Adherence to HAART, quality of life and psychopathological symptoms among HIV/AIDS infected patients.

Renata Margalho, Marco Pereira, Sílvia Ouakinin, Maria Cristina Canavarro


Patient adherence to highly active antiretroviral therapy (HAART) is essential to treatment success, and improved quality of life (QoL) and mental health have been recognized as important outcomes from the HIV treatment. However, very few published research studies have related these domains to HAART adherence. The purpose of this study was to examine the association between adherence to HAART, QoL and psychopathological symptoms in a sample of HIV-infected patients, and to identify demographic, clinical and psychological predictors of non-adherence.A cross-sectional study was conducted in the main services/departments of infectious diseases of Portuguese Hospitals. The sample consisted of 762 HIV-infected patients. The assessment protocol included the Portuguese versions of the WHOQOLHIV-Bref and the Brief Symptom Inventory (BSI). Results: Of the 762 patients, 133 (17.5%) reported not to fully adhere to HIV medication.

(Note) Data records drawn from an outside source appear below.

Lemma run_setLimits (f : RecipientLimits -> RecipientLimits)
    (Q : Result unit -> Mailer -> Prop) (st : Mailer) (l : RecipientLimits)
    (m : Metrics) :
  holds cfg recipient l m st ->
  (forall st', holds cfg recipient (f l) m st' -> Q (Ok tt) st') ->
  wp (setLimits recipient f) Q st.
Proof.
  intros (Hc & Hl & Hm) HQ. apply HQ. repeat split; simpl; try assumption.
  rewrite lookup_alter_eq, Hl. reflexivity.
Qed.

Lemma run_writeLog (level : string) (data : obj)
    (Q : Result unit -> Mailer -> Prop) (st : Mailer) (l : RecipientLimits)
    (m : Metrics) :
  holds cfg recipient l m st ->
  (forall st', holds cfg recipient l m st' -> Q (Ok tt) st') ->
  wp (writeLog env level data) Q st.
Proof.
  intros (Hc & Hl & Hm) HQ. unfold wp.
  destruct (writeLog_spec env level data st) as (-> & Hrl & Hcfg & Hmet & _).
  apply HQ. repeat split; congruence.
Qed.

Lemma run_rateLimitError (msg : string) (context : obj)
    (Q : Result unit -> Mailer -> Prop) (st : Mailer) (l : RecipientLimits)
    (m : Metrics) :
  holds cfg recipient l m st ->
  (forall e st',
     code e = "ERATELIMIT" -> details_type e = "rate_limit_error" ->
     message e = msg -> holds cfg recipient l m st' -> Q (Throw e) st') ->
  wp (rateLimitError env msg context) Q st.
Proof.
  intros (Hc & Hl & Hm) HQ. unfold wp. simpl.
  apply HQ; repeat split; assumption.
Qed.

Lemma run_limitsOf (Q : Result RecipientLimits -> Mailer -> Prop) (st : Mailer)
    (l : RecipientLimits) (m : Metrics) :
  holds cfg recipient l m st -> Q (Ok l) st -> wp (limitsOf recipient) Q st.
Proof. intros (Hc & Hl & Hm). apply wp_limitsOf, Hl. Qed.

Lemma run_config (Q : Result MailerConfig -> Mailer -> Prop) (st : Mailer)
    (l : RecipientLimits) (m : Metrics) :
  holds cfg recipient l m st -> Q (Ok cfg) st -> wp (gets config) Q st.
Proof. intros (Hc & Hl & Hm). apply wp_config, Hc. Qed.

Lemma run_materialize_known (Q : Result unit -> Mailer -> Prop) (st : Mailer)
    (l : RecipientLimits) (m : Metrics) :
  holds cfg recipient l m st -> Q (Ok tt) st ->
  wp (materialize recipient now) Q st.
Proof.
  intros (Hc & Hl & Hm) HQ. unfold wp, materialize, bind, gets. simpl.
  rewrite Hl. exact HQ.
Qed.

Lemma run_materialize_new (Q : Result unit -> Mailer -> Prop) (st : Mailer) :
  config st = cfg -> rateLimits st !! recipient = None ->
  (forall st', holds cfg recipient (freshLimits now) (metrics st) st' ->
               Q (Ok tt) st') ->
  wp (materialize recipient now) Q st.
Proof.
  intros Hc Hl HQ. unfold wp, materialize, bind, gets. simpl.
  rewrite Hl. simpl. apply HQ. repeat split; simpl; try assumption.
  apply lookup_insert_eq.
Qed.

Lemma run_throw {T : Type} (e : MailError) (Q : Result T -> Mailer -> Prop)
    (st : Mailer) :
  Q (Throw e) st -> wp (throw e) Q st.
Proof. trivial. Qed.

(** One statement of the controller. *)
Ltac run_step :=
  lazymatch goal with
  | |- wp (bind _ _) _ _ => apply wp_bind
  | |- wp (ret _) _ _ => apply wp_ret
  | |- wp (throw _) _ _ => apply run_throw
  | H : holds cfg recipient ?l ?m ?st |- wp (gets config) _ ?st =>
      apply (run_config _ st l m H)
  | H : holds cfg recipient ?l ?m ?st |- wp (limitsOf recipient) _ ?st =>
      apply (run_limitsOf _ st l m H)
  | H : holds cfg recipient ?l ?m ?st |- wp (materialize recipient now) _ ?st =>
      apply (run_materialize_known _ st l m H)
  | H : holds cfg recipient ?l ?m ?st |- wp (setLimits recipient ?f) _ ?st =>
      apply (run_setLimits f _ st l m H); clear H; clear st; intros st H
  | H : holds cfg recipient ?l ?m ?st |- wp (metric ?f) _ ?st =>
      apply (run_metric f _ st l m H); clear H; clear st; intros st H
  | H : holds cfg recipient ?l ?m ?st |- wp (writeLog env ?lvl ?d) _ ?st =>
      apply (run_writeLog lvl d _ st l m H); clear H; clear st; intros st H
  | H : holds cfg recipient ?l ?m ?st
    |- wp (rateLimitError env ?msg ?ctx) _ ?st =>
      let e := fresh "e" in
      let Hcode := fresh "Hcode" in
      let Htype := fresh "Htype" in
      let Hmsg := fresh "Hmsg" in
      apply (run_rateLimitError msg ctx _ st l m H); clear H; clear st;
      intros e st Hcode Htype Hmsg H
  | |- wp (if ?b then _ else _) _ _ =>
      let E := fresh "E" in destruct b eqn:E
  end; cbv beta iota.

Ltac as_props :=
  repeat match goal with
    | H : (_ <? _) = true |- _ => apply Z.ltb_lt in H
    | H : (_ <? _) = false |- _ => apply Z.ltb_ge in H
    | H : (_ >=? _) = true |- _ => rewrite Z.geb_leb in H; apply Z.leb_le in H
    | H : (_ >=? _) = false |- _ => rewrite Z.geb_leb in H; apply Z.leb_gt in H
    | H : (_ >? _) = true |- _ => rewrite Z.gtb_ltb in H; apply Z.ltb_lt in H
    | H : (_ >? _) = false |- _ => rewrite Z.gtb_ltb in H; apply Z.ltb_ge in H
    end.

Ltac run_all :=
  unfold checkRateLimitAt, rapidAttemptCheck, banCheck,
    consecutiveFailureCheck, windowReset, burstCheck;
  repeat run_step; simpl in *; as_props.

Lemma leaves_intro (Q : Result unit -> RecipientLimits -> Metrics -> Prop)
    (res : Result unit) (st : Mailer) (l : RecipientLimits) (m : Metrics) :
  holds cfg recipient l m st -> Q res l m -> leaves recipient Q res st.
Proof. intros (Hc & Hl & Hm) HQ. exists l. rewrite Hm. auto. Qed.

Ltac run_finish Hnr :=
  unfold assign, incr, decr, rapid_trips, rapidPeriodOf, maxRapidAttemptsOf,
    rapidBanDurationOf, failureBanDurationOf, maxConsecutiveFailuresOf,
    failureCooldownOf, cooldownPeriodOf, effectiveBurstLimit in *;
  try solve [exfalso; first [lia | congruence | apply Hnr; lia]].

Ltac run_leaf :=
  eapply leaves_intro; [eassumption|]; simpl;
  unfold assign, incr, decr;
  repeat match goal with
    | |- _ /\ _ => split
    | |- exists _ : MailError, _ => eexists
    end;
  eauto; try lia; try congruence.

Lemma ban_is_enforced_at (st : Mailer) (l : RecipientLimits) (m : Metrics) :
  holds cfg recipient l m st ->
  banned l = true -> now < banExpiry l ->
  wp (checkRateLimitAt env recipient now)
    (leaves recipient (fun res l' m' =>
       (exists e,
          res = Throw e
          /\ if validTime (banExpiry l)
             then code e = "ERATELIMIT"
                  /\ details_type e = "rate_limit_error"
             else (code e = "ERATELIMIT" /\ message e = rapidMessage)
                  \/ (e = invalidTimeValue
                      /\ last_email_status m' = StatusFailure
                      /\ errors_rate_limit (errors_by_type m')
                         = errors_rate_limit (errors_by_type m) + 1))
       /\ banned l' = true /\ count l' = count l)) st.
Proof.
  intros H Hb He. destruct (validTime (banExpiry l)) eqn:Hvalid.
  - run_all; run_finish I; run_leaf.
  - run_all; run_finish I; eapply leaves_intro; try eassumption; simpl;
      unfold assign, incr, rapidMessage;
      (split; [eexists; split; [reflexivity|]|split; congruence]);
      first [left; split; assumption | right; repeat split; lia].
Qed.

Non-adherent patients reported significantly lower QoL. Follow-up tests reported significant differences in four of six domains, with the exception of Social relationships and Spirituality domains. Regarding psychopathological symptoms, there was also a significant effect. Follow-up tests reported a significant difference only on psychoticism. In multivariate logistic regression, younger individuals, people diagnosed and on medication for longer time, with lower CD4+ T cell count, on symptomatic/AIDS stage and with higher scores on interpersonal sensitivity, anxiety and psychoticism were more likely to be non-adherents.Future studies assessing HAART adherence should consider the interplay of demographic and HIV-related variables, as well as psychological status. Also, it may help to elicit those people who are at risk for non-adherence, as well as poorer quality of life and mental health.